All measurements are for 64-bit, IEEE floating-point arithmetic.  (You
need to state this in your table.  Some vendors, such as Convex, are 
notorious for citing 32-bit MFLOPS and hoping you won't notice.)  The
"MFLOPS Max" here is the 1000 by 1000 LINPACK measure, but that hardly
constitutes a maximum for these machines.  The nCUBE 2 with 1024 processors,
for example, is designed to run problems about 400 times bigger than that.
The numbers in parentheses give the "scaled LINPACK" figures that Dongarra
is moving toward... let the problem size grow to whatever fits in main
memory.  So the nCUBE gets 1908 MFLOPS solving a problem of size 20000 by
20000.

The nCUBE and MasPar are "bandwidth-rich" architectures, easily able to
move several operands to and from memory for every floating point operation.
LOCAL memory, that is. The Intel i860 can only get one operand every other
cycle (64-bit), limiting it to about 6.7 MFLOPS for things like
a(i) = b(i) * c(i).

Another problem with MFLOPS and LINPACK is "benchmark rot".  The LINPACK
benchmark has become so important that compilers now have "LINPACK
recognizers" that drop in super-optimized code whenever they see a
structure that looks like the LINPACK kernel.  We have found that LINPACK
overpredicts actual application performance by an order of magnitude for
some computers... FPS, Stardent, Convex, Alliant, and to some extent,
CRAY, are all guilty.  So you might find that traditional vector computers
aren't holding up that well when asked to do something other than DAXPY
with unit stride!

Finally, we suggest you take a look at the SLALOM benchmark, described in
Supercomputing Review (November 1990, March 1991).  It does an entire 
application, it scales to the amount of computing power available, and
removes the issue of MFLOPS completely.  SLALOM fixes time rather than
problem size, and so the size of the problem solved in one minute becomes
the figure of merit.  It works on all kinds of computers: MIMD, SIMD,
shared memory, distributed memory, vector, scalar... and we have versions
in C, Fortran, Pascal, for various vendors.  The last time we checked,
there were 70 computers on our database, which you can peruse by doing
an "anonymous ftp" to tantalus.al.iastate.edu (IP address 129.186.200.15).

-Mike Carter
 Steve Elbert
 John Gustafson
 Diane Rover
 Ames Laboratory, U.S. DOE
 Ames, IA 50011

dodson@convex.COM (Dave Dodson) (03/21/91)
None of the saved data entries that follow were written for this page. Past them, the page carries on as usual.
(** * CultureBridge matching and caching engine

    A shallow embedding of the coach-matching core of the backend
    ([app/services/matching_service.py], [app/routers/matching.py],
    [app/utils/cache_utils.py], [app/models/profile.py]) together with the
    properties its specification states about it.

    Conventions of the embedding.
    - Python [float] values are read as real numbers ([R]); rounding error of
      binary floating point is not represented.  A float stored in a JSON
      column is carried by the shortest decimal that reads back as it
      ([pyfloat]), which is what [repr] prints.
    - Python [str] values are [string]s whose characters are code points
      below 256; [str.lower] and [str.split] follow CPython on that range.
    - A Python exception is a value of [exn]; a function that may raise
      returns a [result]. *)

From Stdlib Require Import Reals Lra Lia ZArith String Ascii List.
From Stdlib Require Import DecimalString DecimalZ DecimalPos.
From Stdlib Require Import Sorting.Sorted Sorting.Permutation.
From stdpp Require Import gmap strings.

Local Open Scope string_scope.

(* ===================================================================== *)
(** ** Exceptions and results *)
(* ===================================================================== *)

Inductive exn : Type :=
| ZeroDivisionError
| ValueError
| TypeError
| AttributeError
| TimeoutError
| DatabaseError
| OpenAIError
| IndexError
| ConnectionError.

Inductive result (A : Type) : Type :=
| Ok (a : A)
| Raise (e : exn).

Arguments Ok {A} a.
Arguments Raise {A} e.

Definition bind {A B : Type} (m : result A) (k : A -> result B) : result B :=
  match m with
  | Ok a => k a
  | Raise e => Raise e
  end.

Notation "'let*' x ':=' m 'in' k" := (bind m (fun x => k))
  (at level 10, x name, m at level 100, k at level 200).

(** [try: m except Exception: h] *)
Definition try_except {A : Type} (m : result A) (h : exn -> result A) : result A :=
  match m with
  | Ok a => Ok a
  | Raise e => h e
  end.

Definition is_ok {A : Type} (m : result A) : bool :=
  match m with Ok _ => true | Raise _ => false end.

(* ===================================================================== *)
(** ** Python strings *)
(* ===================================================================== *)

Module PyStr.

(** Characters that [str.lower] changes: A-Z and the Latin-1 capitals
    (192..222 except the multiplication sign 215); each moves up by 32. *)
Definition is_cased_upper (c : ascii) : bool :=
  let n := nat_of_ascii c in
  (((65 <=? n) && (n <=? 90))
   || ((192 <=? n) && (n <=? 222) && negb (n =? 215)))%nat.

Definition lower_char (c : ascii) : ascii :=
  if is_cased_upper c then ascii_of_nat (nat_of_ascii c + 32) else c.

Fixpoint lower (s : string) : string :=
  match s with
  | EmptyString => EmptyString
  | String c r => String (lower_char c) (lower r)
  end.

(** [str.isspace] on one character. *)
Definition isspace (c : ascii) : bool :=
  let n := nat_of_ascii c in
  (((9 <=? n) && (n <=? 13)) || ((28 <=? n) && (n <=? 32))
   || (n =? 133) || (n =? 160))%nat.

Definition is_empty (s : string) : bool :=
  match s with EmptyString => true | String _ _ => false end.

(** [s.split()]: the maximal runs of non-space characters, in order.
    [cur] is the run being read. *)
Fixpoint split_from (cur : string) (s : string) : list string :=
  match s with
  | EmptyString => if is_empty cur then [] else [cur]
  | String c r =>
      if isspace c
      then (if is_empty cur then split_from EmptyString r
            else cur :: split_from EmptyString r)
      else split_from (cur ++ String c EmptyString) r
  end.

Definition split (s : string) : list string := split_from EmptyString s.
Lemma open_of_other_kind k k' s v th hiw now db :
  k' ≠ k →
  open_of k s (check_metric_outcome k' v th hiw now db).2 = open_of k s db.
Proof.
  intros Hk. unfold open_of.
  assert (Hsplit : ∀ l : list Alert,
    filter (open_alert k s) l
    = filter (λ a, severity a = s ∧ acknowledged a = false)
        (filter (λ a, metric_type a = k) l)).
  { intros l. rewrite list_filter_filter. apply list_filter_iff.
    intros a. unfold open_alert. tauto. }
  by rewrite !Hsplit, check_metric_other_kind.
Qed.

Lemma check_metric_covers k v th hiw now db s thr :
  crossed v th hiw = Some (s, thr) →
  open_of k s (check_metric_outcome k v th hiw now db).2 ≠ [].
Proof.
  intros Hc Hnil.
  destruct (list_find (open_alert k s) (rows db)) as [[i a]|] eqn:Hf.
  - rewrite (check_metric_found _ _ _ _ _ _ _ _ _ _ Hc Hf) in Hnil.
    pose proof Hf as (Hi & Ha & _)%list_find_Some.
    eapply (filter_nil_not_elem_of _ _ (refresh a v now)); [exact Hnil|done|].
    cbn [snd]. rewrite rows_refreshed.
    eapply list_elem_of_lookup_2, list_lookup_insert_eq.
    by eapply lookup_lt_Some.
  - rewrite (check_metric_fresh _ _ _ _ _ _ _ _ Hc Hf) in Hnil.
    unfold open_of in Hnil. cbn [snd] in Hnil.
    rewrite rows_added, filter_app, filter_cons_True in Hnil by done.
    by destruct (filter _ (rows db)).
Qed.

Lemma covered_inserts_nothing k v th hiw now db :
  (∀ s thr, crossed v th hiw = Some (s, thr) → open_of k s db ≠ []) →
  inserted (check_metric_outcome k v th hiw now db).1 = [] ∧
  length (rows (check_metric_outcome k v th hiw now db).2) = length (rows db).
Proof.
  intros Hcov. destruct (crossed v th hiw) as [[s thr]|] eqn:Hc.
  - destruct (list_find (open_alert k s) (rows db)) as [[i a]|] eqn:Hf.
    + rewrite (check_metric_found _ _ _ _ _ _ _ _ _ _ Hc Hf). simpl.
      by rewrite length_insert.
    + apply open_of_nil_find in Hf. by destruct (Hcov s thr).
  - by rewrite check_metric_none.
Qed.

(** X15. Evaluating the same record a second time, at any later
    instants, creates nothing: the second evaluation returns no alert
    and the table keeps its length.  A sustained violation refreshes the
    open alerts and does not add rows. *)
Theorem repeated_evaluation_creates_nothing metrics nows nows' db :
  (check_and_create_alerts metrics nows'
     (check_and_create_alerts metrics nows db).2).1 = [] ∧
  length (rows (check_and_create_alerts metrics nows'
                  (check_and_create_alerts metrics nows db).2).2)
  = length (rows (check_and_create_alerts metrics nows db).2).
Proof.
  rewrite (evaluate_steps metrics nows db). cbv zeta.
  set (a1 := check_metric_outcome "cpu" _ _ _ _ db).
  set (a2 := check_metric_outcome "memory" _ _ _ _ a1.2).
  set (a3 := check_metric_outcome "disk" _ _ _ _ a2.2).
  assert (K1 : ∀ s thr,
    crossed (cpu_usage_percent metrics) (THRESHOLDS cpu) true = Some (s, thr) →
    open_of "cpu" s a3.2 ≠ []).
  { intros s thr Hc. unfold a3, a2.
    rewrite !open_of_other_kind by done. by eapply check_metric_covers. }
  assert (K2 : ∀ s thr,
    crossed (memory_usage_percent metrics) (THRESHOLDS memory) true
    = Some (s, thr) →
    open_of "memory" s a3.2 ≠ []).
  { intros s thr Hc. unfold a3.
    rewrite !open_of_other_kind by done. by eapply check_metric_covers. }
  assert (K3 : ∀ s thr,
    crossed (disk_usage_percent metrics) (THRESHOLDS disk) true
    = Some (s, thr) →
    open_of "disk" s a3.2 ≠ []).
  { intros s thr Hc. by eapply check_metric_covers. }
  assert (Hthree : ∀ d,
    (∀ s, open_of "cpu" s d = open_of "cpu" s a3.2) →
    (∀ s, open_of "memory" s d = open_of "memory" s a3.2) →
    (∀ s, open_of "disk" s d = open_of "disk" s a3.2) →
    let b1 := check_metric_outcome "cpu" (cpu_usage_percent metrics)
                (THRESHOLDS cpu) true (nows' cpu) d in
    let b2 := check_metric_outcome "memory" (memory_usage_percent metrics)
                (THRESHOLDS memory) true (nows' memory) b1.2 in
    let b3 := check_metric_outcome "disk" (disk_usage_percent metrics)
                (THRESHOLDS disk) true (nows' disk) b2.2 in
    inserted b1.1 ++ inserted b2.1 ++ inserted b3.1 = [] ∧
    length (rows b3.2) = length (rows d) ∧
    ∀ s, open_of "battery" s b3.2 = open_of "battery" s d).
  { intros d E1 E2 E3 b1 b2 b3.
    destruct (covered_inserts_nothing "cpu" (cpu_usage_percent metrics)
                (THRESHOLDS cpu) true (nows' cpu) d) as [I1 L1].
    { intros s thr Hc. rewrite E1. by eapply K1. }
    destruct (covered_inserts_nothing "memory" (memory_usage_percent metrics)
                (THRESHOLDS memory) true (nows' memory) b1.2) as [I2 L2].
    { intros s thr Hc. unfold b1. rewrite open_of_other_kind by done.
      rewrite E2. by eapply K2. }
    destruct (covered_inserts_nothing "disk" (disk_usage_percent metrics)
                (THRESHOLDS disk) true (nows' disk) b2.2) as [I3 L3].
    { intros s thr Hc. unfold b2, b1. rewrite !open_of_other_kind by done.
      rewrite E3. by eapply K3. }
    fold b1 in I1, L1. fold b2 in I2, L2. fold b3 in I3, L3.
    rewrite I1, I2, I3. split_and!; [done|congruence|].
    intros s. unfold b3, b2, b1. by rewrite !open_of_other_kind. }
  destruct (battery_reading metrics) as [b|] eqn:Hb.
  - destruct (truthy (is_plugged b)) eqn:Hp; cbn [snd].
    + rewrite evaluate_steps, Hb, Hp. cbv zeta. cbn [fst snd].
      destruct (Hthree a3.2) as (I & L & _); [done..|].
      cbv zeta in I, L. by rewrite I, L.
    + set (a4 := check_metric_outcome "battery" _ _ _ _ a3.2).
      rewrite evaluate_steps, Hb, Hp. cbv zeta.
      destruct (Hthree a4.2) as (I & L & E4);
        [intros s; unfold a4; by rewrite open_of_other_kind..|].
      cbv zeta in I, L, E4. cbn [fst snd].
      destruct (covered_inserts_nothing "battery" (percent b)
                  (THRESHOLDS battery) false (nows' battery)
                  (check_metric_outcome "disk" (disk_usage_percent metrics)
                     (THRESHOLDS disk) true (nows' disk)
                     (check_metric_outcome "memory"
                        (memory_usage_percent metrics) (THRESHOLDS memory)
                        true (nows' memory)
                        (check_metric_outcome "cpu"
                           (cpu_usage_percent metrics) (THRESHOLDS cpu) true
                           (nows' cpu) a4.2).2).2).2) as [I4 L4].
      { intros s thr Hc. rewrite E4. by eapply check_metric_covers. }
      rewrite I4, L4, L.
      apply app_eq_nil in I as [-> [-> ->]%app_eq_nil]. done.
  - cbn [snd]. rewrite evaluate_steps, Hb. cbv zeta. cbn [fst snd].
    destruct (Hthree a3.2) as (I & L & _); [done..|].
    cbv zeta in I, L. by rewrite I, L.
Qed.
(** * mpd: MPEG-DASH Media Presentation Description codec

    A shallow embedding of [mpd.go] and of the parts of the Go standard
    library it calls ([strconv], [strings], [unicode/utf8], [regexp] for the
    one pattern used, [bytes.Buffer.ReadString] and [encoding/xml]).

    Go strings are byte strings: they are modelled by [string], whose
    characters are the bytes.  Nil-able pointers are [option]s, slices are
    lists, [uint64]/[uint32] are [N] and [int64] is [Z]. *)

From Stdlib Require Import Bool Arith NArith ZArith Lia List Ascii String.
Import ListNotations.

Local Open Scope string_scope.
Local Open Scope bool_scope.


(* ================================================================= *)
(** * Part I: definitions *)
(* ================================================================= *)

(** ** Byte strings *)

Definition byteOf (c : ascii) : N := N_of_ascii c.

(** [s[:n]] and [s[n:]]. *)
Fixpoint take (n : nat) (s : string) : string :=
  match n, s with
  | S k, String c s' => String c (take k s')
  | _, _ => EmptyString
  end.

Fixpoint drop (n : nat) (s : string) : string :=
  match n, s with
  | S k, String _ s' => drop k s'
  | _, _ => s
  end.

Fixpoint rev_append (s acc : string) : string :=
  match s with
  | EmptyString => acc
  | String c s' => rev_append s' (String c acc)
  end.

Definition rev (s : string) : string := rev_append s EmptyString.

Fixpoint concatAll (l : list string) : string :=
  match l with
  | [] => EmptyString
  | s :: l' => s ++ concatAll l'
  end.

(** Results of fallible library calls. *)
Inductive result (A E : Type) : Type :=
| Ok (a : A)
| Err (e : E).
Arguments Ok {A E} a.
Arguments Err {A E} e.

(* ----------------------------------------------------------------- *)
(** ** unicode/utf8 *)

Module utf8.

Definition RuneError : N := 65533.   (* U+FFFD *)
Definition RuneSelf : N := 128.
Definition UTFMax : nat := 4.

Definition inRange (lo hi x : N) : bool := (lo <=? x)%N && (x <=? hi)%N.

(** The [first] table together with [acceptRanges]: for a lead byte, the
    size of the sequence and the accepted range of the second byte. *)
Definition first (b0 : N) : option (nat * (N * N)) :=
  if inRange 194 223 b0 then Some (2%nat, (128, 191))%N        (* C2..DF *)
  else if (b0 =? 224)%N then Some (3%nat, (160, 191))%N          (* E0 *)
  else if inRange 225 236 b0 then Some (3%nat, (128, 191))%N     (* E1..EC *)
  else if (b0 =? 237)%N then Some (3%nat, (128, 159))%N          (* ED *)
  else if inRange 238 239 b0 then Some (3%nat, (128, 191))%N     (* EE..EF *)
  else if (b0 =? 240)%N then Some (4%nat, (144, 191))%N          (* F0 *)
  else if inRange 241 243 b0 then Some (4%nat, (128, 191))%N     (* F1..F3 *)
  else if (b0 =? 244)%N then Some (4%nat, (128, 143))%N          (* F4 *)
  else None.

Definition cont (b : N) : bool := inRange 128 191 b.   (* locb..hicb *)
Definition low6 (b : N) : N := N.land b 63.             (* maskx *)

(** [utf8.DecodeRuneInString]: the rune at the head of [s] and its width
    in bytes; [(RuneError, 0)] for the empty string and [(RuneError, 1)]
    for an invalid encoding. *)
Definition DecodeRuneInString (s : string) : N * nat :=
  match s with
  | EmptyString => (RuneError, 0%nat)
  | String c0 t =>
      let s0 := byteOf c0 in
      if (s0 <? RuneSelf)%N then (s0, 1%nat)
      else
        match first s0 with
        | None => (RuneError, 1%nat)
        | Some (sz, (lo, hi)) =>
            if (String.length s <? sz)%nat then (RuneError, 1%nat)
            else
              match t with
              | EmptyString => (RuneError, 1%nat)
              | String c1 t1 =>
                  let s1 := byteOf c1 in
                  if negb (inRange lo hi s1) then (RuneError, 1%nat)
                  else if (sz <=? 2)%nat then
                    (N.lor (N.shiftl (N.land s0 31) 6) (low6 s1), 2%nat)
                  else
                    match t1 with
                    | EmptyString => (RuneError, 1%nat)
                    | String c2 t2 =>
                        let s2 := byteOf c2 in
                        if negb (cont s2) then (RuneError, 1%nat)
                        else if (sz <=? 3)%nat then
                          (N.lor (N.shiftl (N.land s0 15) 12)
                             (N.lor (N.shiftl (low6 s1) 6) (low6 s2)), 3%nat)
                        else
                          match t2 with
                          | EmptyString => (RuneError, 1%nat)
                          | String c3 _ =>
                              let s3 := byteOf c3 in
                              if negb (cont s3) then (RuneError, 1%nat)
                              else
                                (N.lor (N.shiftl (N.land s0 7) 18)
                                   (N.lor (N.shiftl (low6 s1) 12)
                                      (N.lor (N.shiftl (low6 s2) 6) (low6 s3))),
                                 4%nat)
                          end
                    end
              end
        end
  end.

(** [utf8.RuneStart]: the byte is not a continuation byte. *)
Definition RuneStart (b : N) : bool := negb (N.land b 192 =? 128)%N.

(** The backward scan of [DecodeLastRuneInString], on the reversed
    string: the number of bytes, among the at most [lim] bytes before the
    last one, to step back to reach the closest rune start; when there is
    none the scan stops one byte before the limit (or at the start of the
    string). *)
Fixpoint scanBack (lim : nat) (r : string) : nat :=
  match lim, r with
  | S k, String c r' =>
      if RuneStart (byteOf c) then 1%nat else S (scanBack k r')
  | O, String _ _ => 1%nat
  | _, EmptyString => 0%nat
  end.

(** [utf8.DecodeLastRuneInString]. *)
Definition DecodeLastRuneInString (s : string) : N * nat :=
  match rev s with
  | EmptyString => (RuneError, 0%nat)
  | String c r' =>
      if (byteOf c <? RuneSelf)%N then (byteOf c, 1%nat)
      else
        let back := S (scanBack (UTFMax - 1) r') in
        let start := (String.length s - back)%nat in
        let '(r, size) := DecodeRuneInString (drop start s) in
        if (start + size =? String.length s)%nat then (r, size)
        else (RuneError, 1%nat)
  end.

End utf8.

(* ----------------------------------------------------------------- *)
(** ** unicode *)

Module unicode.

(** [unicode.IsSpace]: the code points with the White_Space property. *)
Definition IsSpace (r : N) : bool :=
  utf8.inRange 9 13 r            (* \t \n \v \f \r *)
  || (r =? 32)%N                 (* space *)
  || (r =? 133)%N                (* U+0085 NEL *)
  || (r =? 160)%N                (* U+00A0 NBSP *)
  || (r =? 5760)%N               (* U+1680 *)
  || utf8.inRange 8192 8202 r    (* U+2000..U+200A *)
  || (r =? 8232)%N || (r =? 8233)%N   (* U+2028, U+2029 *)
  || (r =? 8239)%N               (* U+202F *)
  || (r =? 8287)%N               (* U+205F *)
  || (r =? 12288)%N.             (* U+3000 *)

End unicode.

(* ----------------------------------------------------------------- *)
(** ** strings *)

Module strings.

(** [strings.HasPrefix]. *)
Fixpoint HasPrefix (s prefix : string) : bool :=
  match prefix, s with
  | EmptyString, _ => true
  | String a p', String b s' => Ascii.eqb a b && HasPrefix s' p'
  | String _ _, EmptyString => false
  end.

(** The first byte offset at which [substr] occurs in [s]. *)
Fixpoint indexOf (s substr : string) {struct s} : option nat :=
  if HasPrefix s substr then Some 0%nat
  else
    match s with
    | EmptyString => None
    | String _ s' => option_map S (indexOf s' substr)
    end.

(** [strings.Index]: the offset of the first instance, or -1. *)
Definition Index (s substr : string) : Z :=
  match indexOf s substr with
  | Some i => Z.of_nat i
  | None => (-1)%Z
  end.

(** [strings.Contains]. *)
Definition Contains (s substr : string) : bool := (0 <=? Index s substr)%Z.

(** The loop of [strings.Count] for a non-empty [substr]: the number of
    non-overlapping instances.  Every round consumes at least one byte, so
    [S (length s)] rounds are enough. *)
Fixpoint countLoop (fuel : nat) (s substr : string) (n : nat) : nat :=
  match fuel with
  | O => n
  | S fuel' =>
      match indexOf s substr with
      | None => n
      | Some i => countLoop fuel' (drop (i + String.length substr) s) substr (S n)
      end
  end.

Definition Count (s substr : string) : nat :=
  countLoop (S (String.length s)) s substr 0.

(** The replacement loop of [strings.Replace]: [n] replacements, each at
    the first instance of [old] in what is left of [s].  [n] never exceeds
    [Count s old], so an instance is always found. *)
Fixpoint replaceLoop (n : nat) (s old new : string) : string :=
  match n with
  | O => s
  | S n' =>
      match indexOf s old with
      | Some j =>
          take j s ++ new ++ replaceLoop n' (drop (j + String.length old) s) old new
      | None => s
      end
  end.

(** [strings.Replace(s, old, new, n)] for a non-empty [old], which is
    what every call in mpd.go passes (for an empty [old] Go inserts [new]
    between runes; that branch is not modelled and returns [s]).  A
    negative [n] lifts the limit on the number of replacements. *)
Definition Replace (s old new : string) (n : Z) : string :=
  if String.eqb old new || (n =? 0)%Z then s
  else
    match old with
    | EmptyString => s
    | String _ _ =>
        let m := Count s old in
        if (m =? 0)%nat then s
        else
          let n' := if (n <? 0)%Z || (Z.of_nat m <? n)%Z then m else Z.to_nat n in
          replaceLoop n' s old new
    end.

(** [indexFunc(s, f, false)] followed by [s[i:]]: [strings.TrimLeftFunc]. *)
Fixpoint trimLeftLoop (fuel : nat) (f : N -> bool) (s : string) : string :=
  match fuel with
  | O => s
  | S fuel' =>
      match s with
      | EmptyString => EmptyString
      | String _ _ =>
          let '(r, w) := utf8.DecodeRuneInString s in
          if f r then trimLeftLoop fuel' f (drop w s) else s
      end
  end.

Definition TrimLeftFunc (s : string) (f : N -> bool) : string :=
  trimLeftLoop (String.length s) f s.
Lemma split_at_first (c : ascii) (s before after : string) :
  spec_split_first c s = Some (before, after) ->
  JS.split c s = before :: JS.split c after.
Proof.
  revert before. induction s as [|a r IH]; simpl; intros before; [discriminate|].
  destruct (Ascii.eqb a c).
  - intros H. now inversion H.
  - destruct (spec_split_first c r) as [[b' a']|]; [|discriminate].
    intros H. inversion H; subst. now rewrite (IH b' eq_refl).
Qed.

Lemma includes_at_first (c : ascii) (s before after : string) :
  spec_split_first c s = Some (before, after) -> JS.includes c s = true.
Proof.
  revert before. induction s as [|a r IH]; simpl; intros before; [discriminate|].
  destruct (Ascii.eqb a c); [reflexivity|]. simpl.
  destruct (spec_split_first c r) as [[b' a']|]; [|discriminate].
  intros H. inversion H; subst. now apply (IH b').
Qed.

(** Rule 1: two configured defaults win over whatever the string says. *)
Lemma mapClaudeModel_defaults_win (model p m : string) :
  p <> "" -> m <> "" ->
  mapClaudeModel model (Some p) (Some m) = Some (Mapping p m).
Proof.
  intros Hp Hm. unfold mapClaudeModel. simpl JS.truthy_opt.
  now rewrite (truthy_nonempty p Hp), (truthy_nonempty m Hm).
Qed.

Example mapClaudeModel_defaults_beat_slash :
  mapClaudeModel "other/thing" (Some "p") (Some "m") = Some (Mapping "p" "m").
Proof. reflexivity. Qed.

(** Rule 2 on a string with a single slash: the router and a cut at the
    first slash agree. *)
Lemma mapClaudeModel_single_slash (model providerId modelId : string) :
  spec_split_first "/" model = Some (providerId, modelId) ->
  JS.includes "/" modelId = false ->
  providerId <> "" -> modelId <> "" ->
  mapClaudeModel model None None = Some (Mapping providerId modelId).
Proof.
  intros Hcut Hrest Hp Hm. unfold mapClaudeModel. simpl JS.truthy_opt. cbv iota.
  rewrite (includes_at_first _ _ _ _ Hcut).
  unfold splitPair, JS.split_limit.
  rewrite (split_at_first _ _ _ _ Hcut), (split_without_separator _ _ Hrest).
  cbn [firstn].
  now rewrite (truthy_nonempty _ Hp), (truthy_nonempty _ Hm).
Qed.

(** A model id advertised by [handleListModels] comes back as it was when
    neither part holds a slash. *)
Lemma listedModelId_cut (providerId modelId : string) :
  JS.includes "/" providerId = false ->
  spec_split_first "/" (listedModelId providerId modelId) = Some (providerId, modelId).
Proof.
  unfold listedModelId. change ("/" ++ modelId) with (String "/" modelId).
  induction providerId as [|a r IH]; simpl; [reflexivity|].
  destruct (Ascii.eqb a "/"); simpl; [discriminate|].
  intros H. now rewrite (IH H).
Qed.

(** A name inherited from [Object.prototype] is found by the table lookup:
    the router returns that member instead of going on to rules 5 and 6. *)
Example mapClaudeModel_inherited_name :
  mapClaudeModel "toString" (Some "p") None = Some (Inherited "toString")
  /\ mapClaudeModel "constructor" None None = Some (Inherited "constructor").
Proof. split; reflexivity. Qed.

(** The comma rule tests the parts before it trims them. *)
Example mapClaudeModel_comma_blank :
  mapClaudeModel " , " None None = Some (Mapping "" "").
Proof. reflexivity. Qed.

(** C3, at the input on which the router departs from its contract.  The id
    [handleListModels] advertises for the model anthropic/claude-3-opus of
    the provider openrouter holds two slashes.  Cut at the first slash it is
    the pair (openrouter, anthropic/claude-3-opus); [mapClaudeModel] returns
    (openrouter, anthropic) and drops the rest. *)
Theorem mapClaudeModel_drops_after_second_slash :
  let model := listedModelId "openrouter" "anthropic/claude-3-opus" in
  spec_split_first "/" model = Some ("openrouter", "anthropic/claude-3-opus")
  /\ mapClaudeModel model None None = Some (Mapping "openrouter" "anthropic")
  /\ mapClaudeModel model (Some "fallback") None
     = Some (Mapping "openrouter" "anthropic").
Proof. repeat split; reflexivity. Qed.

(** ** Required fields *)

Section RequiredFields.

Import Presenter.

Lemma rejected_closes (envelope : string -> string -> json) (actions : list Action) :
  rejected envelope actions ->
  statuses actions = [400%N]
  /\ upgradedToStream actions = false
  /\ sessionCreated actions = false.
Proof. intros [message ->]. repeat split. Qed.

(** C4 as stated fails: a request whose [messages] is an empty array, and
    which is otherwise in order, is not rejected.  It is answered with 200
    and a session is asked of the provider. *)
Lemma empty_messages_array_is_accepted :
  let actions :=
    handleRequestCatch
      (handleMessages plainConfig (plainEnvironment (streamOf [endEvent]))
         (Request.value emptyMessagesRequest)) in
  Request.messages emptyMessagesRequest = Request.array 0
  /\ statuses actions = [200%N]
  /\ sessionCreated actions = true
  /\ ~ rejected anthropicError actions.
Proof.
  cbv zeta. repeat split.
  intros [message H]. vm_compute in H. discriminate H.
Qed.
In article <1991Mar20.104926@IASTATE.EDU> carter@IASTATE.EDU (Carter Michael Brannon) writes:
>All measurements are for 64-bit, IEEE floating-point arithmetic.  (You
>need to state this in your table.  Some vendors, such as Convex, are 
>notorious for citing 32-bit MFLOPS and hoping you won't notice.)

Sorry, but Convex does not cite 32-bit MFLOPS since 32-bit floating point
runs almost exactly the same speed as 64-bit floating point on C2 Series
machines.  For example, on the C240, the 1000x1000 LINPACK benchmark speed
is 166 MFLOPS in 64-bit precision and 176 MFLOPS in 32-bit precision.

----------------------------------------------------------------------

Dave Dodson		                             dodson@convex.COM
Convex Computer Corporation      Richardson, Texas      (214) 497-4234

mccalpin@perelandra.cms.udel.edu (John D. McCalpin) (03/21/91)

> On 20 Mar 91 16:49:26 GMT, carter@IASTATE.EDU (Carter Michael Brannon) said:

Carter> We found your LINPACK/peak MFLOPS table quite interesting, and
Carter> have some data to add to it; we applaud the use of "stream
Carter> MFLOPS," which we generally refer to as "Level 1 BLAS MFLOPS"
Carter> around here.  Your "MFLOPS Max" is what we would call "Level 3
Carter> BLAS MFLOPS", meaning that operands are re-used and processors
Carter> that are bandwidth-starved can still show high numbers.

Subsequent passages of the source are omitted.